Physiotherapist Approved Training Tips for Triathlon Season





Winter marks the kick-off of endurance racing season in Dubai, with one of the well-known events being The Triathlon.


A multisport event, triathlons combine swimming, cycling and running to create the ultimate endurance sport. Invented in 1974 at an event hosted by the San Diego Track club, the Triathlon has now become a well-known and sought-after achievement for many and has evolved into different variations to suit all experience levels.


Typically, when we think Triathlon, we think of your standard Olympic-distance triathlon, which consists of a 1500m swim, followed by a 40km bike ride and a 10km run to finish the race. Several other distances have since emerged known as the Sprint Triathlon, Super Sprint Triathlon, Half-Ironman and Full Ironman.


Here’s a brief summary of what you can expect from each of these versions of triathlons: Super-Sprint: 400m Swim, 10km Bike, 2.5km Run – a great entry point to the triathlon to experience the three disciplines together. Sprint: 740m swim, 20km Bike, 5km Run – the next level up and typically the shortest distance option at many events. Half-Ironman: 1.9km swim, 90km Bike, 21.1km Run- a challenging step up for your triathlon lovers to test their endurance. Ironman: 3.8km Swim, 180km Bike, 42.2km Run- The longest version of a triathlon and usually reserved for the endurance pros.

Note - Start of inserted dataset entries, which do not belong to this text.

Lemma agent_ok c seen a : agent_errors c seen a = [] → ag_Enabled (policy_agent a) = true →
  ID a ≠ "" ∧ Secret a ≠ "" ∧
  ∀ repo, repo ∈ ag_Repositories (policy_agent a) → repo ≠ "" → is_Some (InstallationIDForApp (transport c) (GitHubAppName a) repo).
Proof.
  unfold agent_errors. rewrite !app_nil, !problem_nil. intros (Hid & _ & _ & Hs & Hr & _) He. rewrite He in Hs, Hr.
  apply String.eqb_neq in Hid. apply String.eqb_neq in Hs. split_and!; [done|done|]. intros repo Hin Hne.
  destruct (negb _); [done|]. cbn [andb] in Hr. apply problem_nil, negb_false_iff in Hr.
  rewrite forallb_elem_of in Hr. apply Hr, orb_true_iff in Hin as [Hin%String.eqb_eq|Hin%bool_decide_eq_true]; done.
Qed.

Lemma correlation_ok r : correlationErrors r = [] →
  (CorrelationEnabled r = true ∨ set (StorePath r) = false ∧ set (CapabilityAPIURL r) = false ∧ set (CapabilityAPIToken r) = false) ∧
  (OutboxEnabled r = true → CorrelationEnabled r = true ∧ minOutboxClaimTTLSeconds ≤ OutboxClaimTTLSeconds r ≤ maxOutboxClaimTTLSeconds ∧
     1 ≤ OutboxMaxClaimBatch r ≤ maxOutboxMaxClaimBatch).
Proof.
  unfold correlationErrors, CorrelationEnabled, OutboxEnabled.
  destruct (set (StorePath r)) eqn:E1; cbn [orb negb andb].
  2: { destruct (set (CapabilityAPIURL r)) eqn:E2, (set (CapabilityAPIToken r)) eqn:E3; cbn [orb negb andb problem app]; try done.
       by split; [right|]. }
  rewrite !app_nil. intros (_ & _ & Hu & Ht & Ho). apply problem_nil, negb_false_iff in Ht. rewrite Ht.
  destruct (set (CapabilityAPIURL r)); [|done]. split; [by left|]. intros Hc. split; [done|].
  unfold outboxValidationErrors in Ho. rewrite Hc, E1 in Ho. cbn [orb negb] in Ho. rewrite !app_nil, !problem_nil in Ho.
  destruct Ho as (_ & _ & Httl & Hb). unfold OutboxClaimTTLSeconds, OutboxMaxClaimBatch, DefaultOutboxClaimTTLSeconds,
    DefaultOutboxMaxClaimBatch, minOutboxClaimTTLSeconds, maxOutboxClaimTTLSeconds, maxOutboxMaxClaimBatch in *.
  destruct (Z.eqb_spec (ClaimTTLSeconds (Outbox r)) 0), (Z.eqb_spec (MaxClaimBatch (Outbox r)) 0); cbn [negb andb] in *; bool_hyps;
    destruct (Z.leb_spec (ClaimTTLSeconds (Outbox r)) 0), (Z.leb_spec (MaxClaimBatch (Outbox r)) 0); lia.
Qed.

Lemma bounds_ok_spec b : bounds_ok b = true → in_bounds b.
Proof. unfold bounds_ok, in_bounds. intros H%negb_true_iff. bool_hyps. lia. Qed.

Lemma tripwire_ok re_compile c : tripwire_errors re_compile c = [] → Enabled (tripwire c) = true →
  ScannerSecret (tripwire c) ≠ "" ∧ in_bounds (Bounds (PushTripwire c)) ∧
  ∀ repo t, tw_Repositories (PushTripwire c) !! repo = Some t →
    is_Some (InstallationIDForApp (transport c) (text_or "default" (tr_GitHubApp t)) repo) ∧
    has_prefix "refs/heads/" (BaseRef t) = true ∧ tr_RefPatterns t ≠ [] ∧ ∀ p, p ∈ tr_RefPatterns t → is_Some (re_compile p).
Proof.
  intros H He. unfold tripwire_errors in H. cbv zeta in H. change (tw_Enabled (PushTripwire c)) with (Enabled (tripwire c)) in H.
  rewrite He in H. cbn [negb] in H. rewrite !app_nil, !problem_nil in H. destruct H as (_ & Hs & _ & _ & _ & _ & Hb & Hr).
  split; [by apply String.eqb_neq|]. split; [by apply bounds_ok_spec, negb_false_iff|]. intros repo t Ht.
  rewrite flat_map_nil in Hr. specialize (Hr (repo, t)). cbn in Hr. rewrite elem_of_map_to_list in Hr. specialize (Hr Ht).
  unfold repository_errors in Hr. destruct (negb _ || negb _); [done|]. rewrite !app_nil, !problem_nil in Hr.
  destruct Hr as (Hi & Hbase & Hp & Hre). bool_hyps. rewrite flat_map_nil in Hre. split_and!; try done.
  - intros p Hin. specialize (Hre p Hin). destruct (_ || _) in Hre; [done|]. by apply problem_nil, negb_false_iff, bool_decide_eq_true in Hre.
Qed.

Lemma validated re_compile c : Validate re_compile c = [] → guaranteed re_compile c.
Proof.
  unfold Validate. cbv zeta. rewrite !app_nil. intros (Hs & _ & Ht & Ha & Hc). destruct (correlation_ok _ Hc). unfold guaranteed. cbv zeta.
  split_and!; try done.
  - intros a Hin He. destruct (agents_ok _ _ _ Ha) as (Hn & _ & Hok). destruct (Hok a Hin) as [seen Hok'].
    destruct (agent_ok _ _ _ Hok' He) as (? & ? & ?). split_and!; try done. by apply find_by_id.
  - intros Hl. rewrite Hl in Hs. rewrite !app_nil, !problem_nil in Hs. destruct Hs as (? & Happs & Hag). split_and!; [| |done].
    + by apply negb_false_iff, bool_decide_eq_true in Happs.
    + cbn. by apply negb_false_iff, is_nil_true in Hag as ->.
  - by apply tripwire_ok.
Qed.

Lemma loaded_ok re_compile parse_yaml getenv file c : Load re_compile parse_yaml getenv file = Some c → guaranteed re_compile c.
Proof.
  unfold Load. destruct file as [content|]; [|done]. cbn. destruct (parse_yaml content) as [c0|]; [|done]. cbn.
  destruct (is_nil _) eqn:E; [|done]. intros [= <-]. by apply validated, is_nil_true.
Qed.
Definition handleDryRun (cfg : GitTransport.Config) (opID : string) (method : string) (h : gmap string (list string))
    (body : option DryRunRequest) : response admin_reply :=
  if negb (method =? "POST")%string then reply_with 405 AEmpty else
  match AuthenticateAgent h cfg with
  | None => reply_with 401 (AError "unauthorized")
  | Some (agent, id) =>
    match body with
    | None => reply_with 400 (AError "invalid_json")
    | Some req =>
      if negb (dr_AgentID req =? "")%string && negb (dr_AgentID req =? id)%string then reply_with 403 (AError "agent_mismatch") else
      let result := Check re_compile (dry_run_request cfg agent id opID req) in
      reply_with (statusFor result) (ADryRun opID result)
    end
  end.
End Handlers.

Definition ValidateListenAddress (addr : string) : bool :=
  negb (has_prefix "0.0.0.0:" addr || has_prefix ":" addr).

(** ** What a dry run says

    The operation behind a request of the repository API: its name, what policy
    is asked about it, and the location of the metadata beside the request. *)

Inductive place := NoPlace | Enriched (location : string) | Verbatim (location : string).
Record asked := {
  as_Operation : string; as_Branch : string; as_BaseBranch : string; as_Permissions : list string;
  as_Metadata : gmap string string; as_Place : place }.

Definition asked_of (ep : endpoint) (b : decoded) : option asked :=
  let ask op branch base perms md place :=
    {| as_Operation := op; as_Branch := branch; as_BaseBranch := base; as_Permissions := perms; as_Metadata := md; as_Place := place |} in
  let message op := (λ q, ask op "" "" (mr_Permissions q) (mr_Metadata q) NoPlace) <$> as_message b in
  match ep with
  | RepoApi.PullCreate => (λ q, ask "pull.create" (Head q) (Base q) (Permissions q) (Metadata q) (Enriched "pr_body")) <$> as_pull b
  | PullReviewDismiss _ _ => message "pull.review.dismiss"
  | PullReviewThreadResolve _ _ => message "pull.review_thread.resolve"
  | IssueCreate => (λ q, ask "issue.create" "" "" (is_Permissions q) (is_Metadata q) (Enriched "issue_body")) <$> as_issue b
  | CommentCreate _ => (λ q, ask "issue.comment" "" "" (cc_Permissions q) (cc_Metadata q) (Verbatim "comment_body")) <$> as_comment b
  | IssueLabelsAdd _ => (λ q, ask "issue.label.add" "" "" (il_Permissions q) (il_Metadata q) NoPlace) <$> as_labels b
  | IssueLabelRemove _ _ => Some (ask "issue.label.remove" "" "" [] ∅ NoPlace)
  | _ => None
  end.

(** The request that the operation's handler puts to policy. *)
Definition checked (agent : Agent) (id opID : string) (inst : Z) (repo : string) (a : asked) : Request :=
  permitted_request agent id repo (as_Operation a) (as_Branch a) (as_BaseBranch a) (as_Permissions a) (as_Metadata a)
    match as_Place a with
    | NoPlace => if (as_Operation a =? "issue.label.remove")%string then ∅ else {["request" := as_Metadata a]}
    | Enriched l => <["request" := as_Metadata a]> {[l := WithBrokerFields (as_Metadata a) id opID inst]}
    | Verbatim l => <["request" := as_Metadata a]> {[l := as_Metadata a]}
    end.

(** A dry run of that operation. *)
Definition stands_for (dry : DryRunRequest) (id repo : string) (a : asked) : Prop :=
  (dr_AgentID dry = "" ∨ dr_AgentID dry = id) ∧ dryRunRepo dry = repo ∧ dr_Operation dry = as_Operation a ∧
  dr_Branch dry = as_Branch a ∧ dr_BaseBranch dry = as_BaseBranch a ∧ dr_Permissions dry = as_Permissions a ∧
  dr_Metadata dry = as_Metadata a.

(** The agent's assertions look at the request, or at the body of a pull request
    for a field that is not the operation's ID. *)
Definition foreseeable (agent : Policy.Agent) (a : asked) : Prop :=
  ∀ ap f loc, ap ∈ assertionPolicies (ag_MetadataAssertions agent) (as_Operation a) → f ∈ ap_Fields ap → loc ∈ field_locations f →
    loc = "request" ∨ loc = "" ∨ (loc = "pr_body" ∧ as_Place a = Enriched "pr_body" ∧ f_Name f ≠ "Broker-Operation-Id").

Section Predict.
Variable re_compile : string → option (string → bool).

(** Requests that agree but for their locations. *)
Definition alike (r r' : Request) : Prop :=
  req_Agent r = req_Agent r' ∧ req_AgentID r = req_AgentID r' ∧ req_Repo r = req_Repo r' ∧ req_Operation r = req_Operation r' ∧
  req_Branch r = req_Branch r' ∧ req_BaseBranch r = req_BaseBranch r' ∧ req_Permissions r = req_Permissions r' ∧
  req_Metadata r = req_Metadata r'.

Lemma checkLocations_congr f r r' locations :
  (∀ loc, loc ∈ locations → valuesForLocation loc r !! f_Name f = valuesForLocation loc r' !! f_Name f) →
  checkLocations re_compile f r locations = checkLocations re_compile f r' locations.
Proof using Type.
  induction locations as [|loc l IH]; intros H; cbn [checkLocations]; [done|].
  assert (checkFieldAt re_compile f r loc = checkFieldAt re_compile f r' loc) as ->.
  { unfold checkFieldAt. rewrite (H loc) by left. done. }
  rewrite IH; [done|]. intros x Hx. apply H. by right.
Qed.

Lemma checkFields_congr mode r r' fields res :
  (∀ f loc, f ∈ fields → loc ∈ field_locations f → valuesForLocation loc r !! f_Name f = valuesForLocation loc r' !! f_Name f) →
  checkFields re_compile mode r fields res = checkFields re_compile mode r' fields res.
Proof using Type.
  revert res. induction fields as [|f l IH]; intros res H; cbn [checkFields]; [done|].
  assert (checkField re_compile f r = checkField re_compile f r') as ->.
  { unfold checkField. destruct (f_Name f =? "")%string; [done|]. apply checkLocations_congr. intros loc Hl. apply H; [by left|done]. }
  apply IH. intros g loc Hg. apply H. by right.
Qed.

Lemma checkPolicies_congr r r' policies res :
  (∀ ap f loc, ap ∈ policies → f ∈ ap_Fields ap → loc ∈ field_locations f →
     valuesForLocation loc r !! f_Name f = valuesForLocation loc r' !! f_Name f) →
  checkPolicies re_compile r policies res = checkPolicies re_compile r' policies res.
Proof using Type.
  revert res. induction policies as [|ap l IH]; intros res H; cbn [checkPolicies]; [done|].
  assert (∀ res, checkPolicies re_compile r l res = checkPolicies re_compile r' l res) as IH'.
  { intros res'. apply IH. intros ap' f loc Hap. apply H. by right. }
  cbv zeta. destruct (_ =? "off")%string; [done|]. rewrite IH'. f_equal. apply checkFields_congr. intros f loc. apply H. by left.
Qed.

(** Policy looks at the locations only for the fields of the assertions. *)
Lemma Check_congr r r' : alike r r' →
  (∀ ap f loc, ap ∈ assertionPolicies (ag_MetadataAssertions (req_Agent r)) (req_Operation r) → f ∈ ap_Fields ap →
     loc ∈ field_locations f → valuesForLocation loc r !! f_Name f = valuesForLocation loc r' !! f_Name f) →
  Check re_compile r = Check re_compile r'.
Proof using Type.
  intros (E1 & E2 & E3 & E4 & E5 & E6 & E7 & E8) H. unfold Check.
  assert (checkAssertions re_compile r = checkAssertions re_compile r') as ->.
  { unfold checkAssertions. rewrite <- E1, <- E4. by apply checkPolicies_congr. }
  by rewrite E1, E2, E3, E4, E5, E6, E7.
Qed.

Lemma WithBrokerFields_id md id opID opID' inst k : k ≠ "Broker-Operation-Id" →
  WithBrokerFields md id opID inst !! k = WithBrokerFields md id opID' inst !! k.
Proof using Type.
  intros Hk. unfold WithBrokerFields.
  assert (∀ (c : bool) (m m' : gmap string string) x y, m !! k = m' !! k → set_if c x y m !! k = set_if c x y m' !! k) as Hsame.
  { intros [] m m' x y H; cbn [set_if]; [|done]. by destruct (decide (x = k)) as [->|]; rewrite ?lookup_insert_eq, ?lookup_insert_ne. }
  apply Hsame. unfold set_if at 1 3. repeat case_match; by rewrite ?lookup_insert_ne.
Qed.

Lemma dry_run_alike cfg agent id opID opID' inst repo dry a : stands_for dry id repo a →
  InstallationIDForApp cfg (GitHubAppName agent) repo = Some inst → foreseeable (policy_agent agent) a →
  Check re_compile (dry_run_request cfg agent id opID dry) = Check re_compile (checked agent id opID' inst repo a).
Proof using Type.
  intros (_ & Hr & Ho & Hb & Hbb & Hp & Hm) Hi Hf. apply Check_congr.
  { unfold dry_run_request, checked, alike, permitted_request. cbn. rewrite Hr. by split_and!. }
  intros ap f loc Hap Hin Hloc. unfold dry_run_request, checked, permitted_request in *. cbn [req_Agent req_Operation] in Hap.
  rewrite Ho in Hap. rewrite Hr, Hi, Hm. cbn [default].
  destruct (Hf ap f loc Hap Hin Hloc) as [->|[->|(-> & Hplace & Hname)]]; [done|done|].
  unfold valuesForLocation. cbn [req_Metadata req_Locations]. rewrite Hplace. cbn [String.eqb Ascii.eqb Bool.eqb orb].
  rewrite lookup_insert_ne by done. rewrite lookup_insert_eq. rewrite lookup_insert_ne by done.
  rewrite lookup_singleton_eq. by apply WithBrokerFields_id.
Qed.
End Predict.

Section Serve.
Variable re_compile : string → option (string → bool).
Variable sha256_hex : string → string.
Variable parse_time : string → option time.
Context {K : Type}.
Variable hmac_hex : K → string → string.
Variable effectTokens : list (string * K).
Variables (srv : Mutations.server) (e : request_env) (h : gmap string (list string)).

Definition serve_ := serve re_compile sha256_hex parse_time hmac_hex effectTokens srv e h.
Definition refused_ (s : state) (out : outcome) : Prop := ∃ st code, out = refuse s st code ∧ 400 ≤ st.

(** An operation that policy does not allow is refused, in one way or another. *)
Lemma serve_denied s method path b out repo ep a agent id inst :
  serve_ s method path b = Some out → handleRepoAPI method path = Some (repo, ep) → asked_of ep b = Some a →
  AuthenticateAgent h (cfg srv) = Some (agent, id) → InstallationIDForApp (cfg srv) (GitHubAppName agent) repo = Some inst →
  Policy.Allowed (Check re_compile (checked agent id (e_op e) inst repo a)) = false → refused_ s out.
Proof using Type.
  unfold serve_, serve. intros Hs Hr Ha Hau Hi Hd. rewrite Hr in Hs.
  assert (∀ st code, 400 ≤ st → refused_ s (refuse s st code)) as Hno by (intros st code; by exists st, code).
  assert (∀ t k, refused_ s k → refused_ s (required s t k)) as Hreq.
  { intros t k Hk. unfold required. destruct (_ =? _)%string; [by apply Hno|done]. }
  assert (∀ n k, (∀ i, refused_ s (k i)) → refused_ s (with_number s n k)) as Hnum.
  { intros n k Hk. unfold with_number. destruct (parsePositiveInt n); [apply Hk|by apply Hno]. }
  assert (∀ k, refused_ s (k agent id) → refused_ s (with_principal srv h s k)) as Hpr.
  { intros k Hk. unfold with_principal. by rewrite Hau. }
  assert (∀ k, refused_ s (k inst) → refused_ s (with_installation srv s agent repo k)) as Hin.
  { intros k Hk. unfold with_installation. by rewrite Hi. }
  assert (∀ k, refused_ s (with_policy re_compile s (checked agent id (e_op e) inst repo a) k)) as Hpol.
  { intros k. unfold with_policy. rewrite Hd. by apply Hno. }
  destruct ep; cbn [asked_of] in Ha; try discriminate Ha; injection Hs as <-.
  - destruct (as_pull b) as [q|] eqn:E; [|done]. injection Ha as <-. unfold handlePullCreate.
    apply Hpr. unfold with_json. apply Hin. exact (Hpol _).
  - destruct (as_message b) as [q|] eqn:E; [|done]. injection Ha as <-. unfold handlePullReviewDismiss.
    apply Hnum. intros i. cbv zeta. destruct (_ =? _)%string; [by apply Hno|]. apply Hpr. unfold with_json. apply Hreq, Hin. exact (Hpol _).
  - destruct (as_message b) as [q|] eqn:E; [|done]. injection Ha as <-. unfold handlePullReviewThreadResolve.
    apply Hnum. intros i. apply Hreq, Hpr. unfold with_json. apply Hreq, Hin. exact (Hpol _).
  - destruct (as_issue b) as [q|] eqn:E; [|done]. injection Ha as <-. unfold handleIssueCreate.
    apply Hpr. unfold with_json. apply Hreq, Hreq, Hin. exact (Hpol _).
  - destruct (as_comment b) as [q|] eqn:E; [|done]. injection Ha as <-. unfold handleCommentCreate.
    apply Hpr. unfold with_json. apply Hin. exact (Hpol _).
  - destruct (as_labels b) as [q|] eqn:E; [|done]. injection Ha as <-. unfold handleIssueLabelsAdd.
    apply Hnum. intros i. apply Hpr. unfold with_json. cbv zeta. destruct (is_nil _); [by apply Hno|]. apply Hin. exact (Hpol _).
  - injection Ha as <-. unfold handleIssueLabelRemove. apply Hnum. intros i. destruct (path_unescape _); [|by apply Hno].
    apply Hreq. cbv zeta. apply Hpr, Hin. exact (Hpol _).
Qed.

(** The answers that are not a denial by policy. *)
Definition unforbidden (out : outcome) : Prop := out.2 ≠ say 403 (Refused "policy_denied").

Lemma unforbidden_call s m k : (∀ r, unforbidden (k r)) → unforbidden (call_github e s m k).
Proof using Type. intros Hk. unfold call_github. by destruct (e_mutate e m). Qed.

Whether you are a Triathlon pro, thinking about exploring the world of endurance racing, or maybe competing in your first event this year, these are our top 5 physiotherapist-recommended tips to keep you injury-free this season!



Top Tips:


1. Don’t forget to strength train:

It can be easy to get wrapped up in the time commitments of training for an endurance race and we often find that this can mean the time dedicated for cross-training, or strength training, is the first thing to be sacrificed. Although this can be tempting, we highly encourage you to prioritize your cross-training workouts. This is essential to maximize injury prevention and improve your endurance and recovery by becoming a stronger, more well-rounded distance athlete. By building capacity in the muscles that are targeted during your race, we can ensure you won’t run into any injuries throughout your training or on race day. This also often allow for faster times and improved endurance by having enough stores to cope with the loads asked for these long races.


2. Incorporate mobility work:

Ensuring to incorporate cross-training workouts that involve elements of mobility training, Pilates, or yoga, we can be sure that you are also targeting your smaller stabilizers muscles which help to support our global movers that we often first think of when we think of strength training. The two working in harmony can be a major advantage for injury prevention and will enable you to maximise each of those crucial seconds during your transitions on race day. By becoming more supple and stable you will be able to get from one part of the race to the next with ease.


3. Ensure adequate recovery- sleep, stress, nutrition, hydration:

It can be easy to let work and life stress impact our recovery when training for a major endurance race on top of the typical day to day demands. Be sure you are prioritizing and addressing any areas you may be neglecting. Aim for 7-8 hours of quality sleep each night which is crucial for recovery. Make sure you are getting in appropriate nutrition for the demands of your training, looking at things like adequate protein and carbohydrate intake to help muscles recover, maximize strength gains and keep you fueled and energized to optimize each of your training sessions. Along with our nutrition, we need to be mindful of hydration. The American College of Sports Medicine recommends 5-6ml water per kg of body weight in the four hours before your training. This is essential on top of daily water intake guidelines and post-exercise hydration. Pay attention to thinks like urine colour to ensure you are keeping your body hydrated enough. Finally, managing day to day stress is crucial for your body’s recovery and ability to adapt to the stress demanded on your systems during training and competing.


4. Load management:

Building on stress, we don’t only want to pay attention to psychological and day to day stress, we need to be mindful of the stress on our body, or what we physiotherapists call “load management”. Being mindful of gradually building up time and distance during training, keeping on top of your cross-training, and modifying load at the first signs of any tissues not coping with your current volume, is absolutely pivotal for both our pro experienced and new endurance athletes. Injury is almost always the result of a load being applied to a tissue that it doesn’t have the capacity for. When that load exceeds capacity- something has to give! This leads us into our final tip.


5. Get on top of niggles before they get the best of you!

If you start to experience any niggles or new pains while training, it’s best to consult a physiotherapist or health care practitioner so we can address this before they snowball into something more serious and result in injury. Often times there can be slight biomechanical variances that trained professionals can look for and pick up on. Together we can create the right combination of training, load management and if necessary, the right kinds of corrective exercises for you to ensure you stay injury free and maximize your race results!



If you are struggling to master any of these or have become aware of some recent niggles starting to creep up during your training and racing, be sure to consult a physiotherapist's opinion to get on top of these things!


Good luck to all of those competing over this winter season and hopefully you find these tips useful!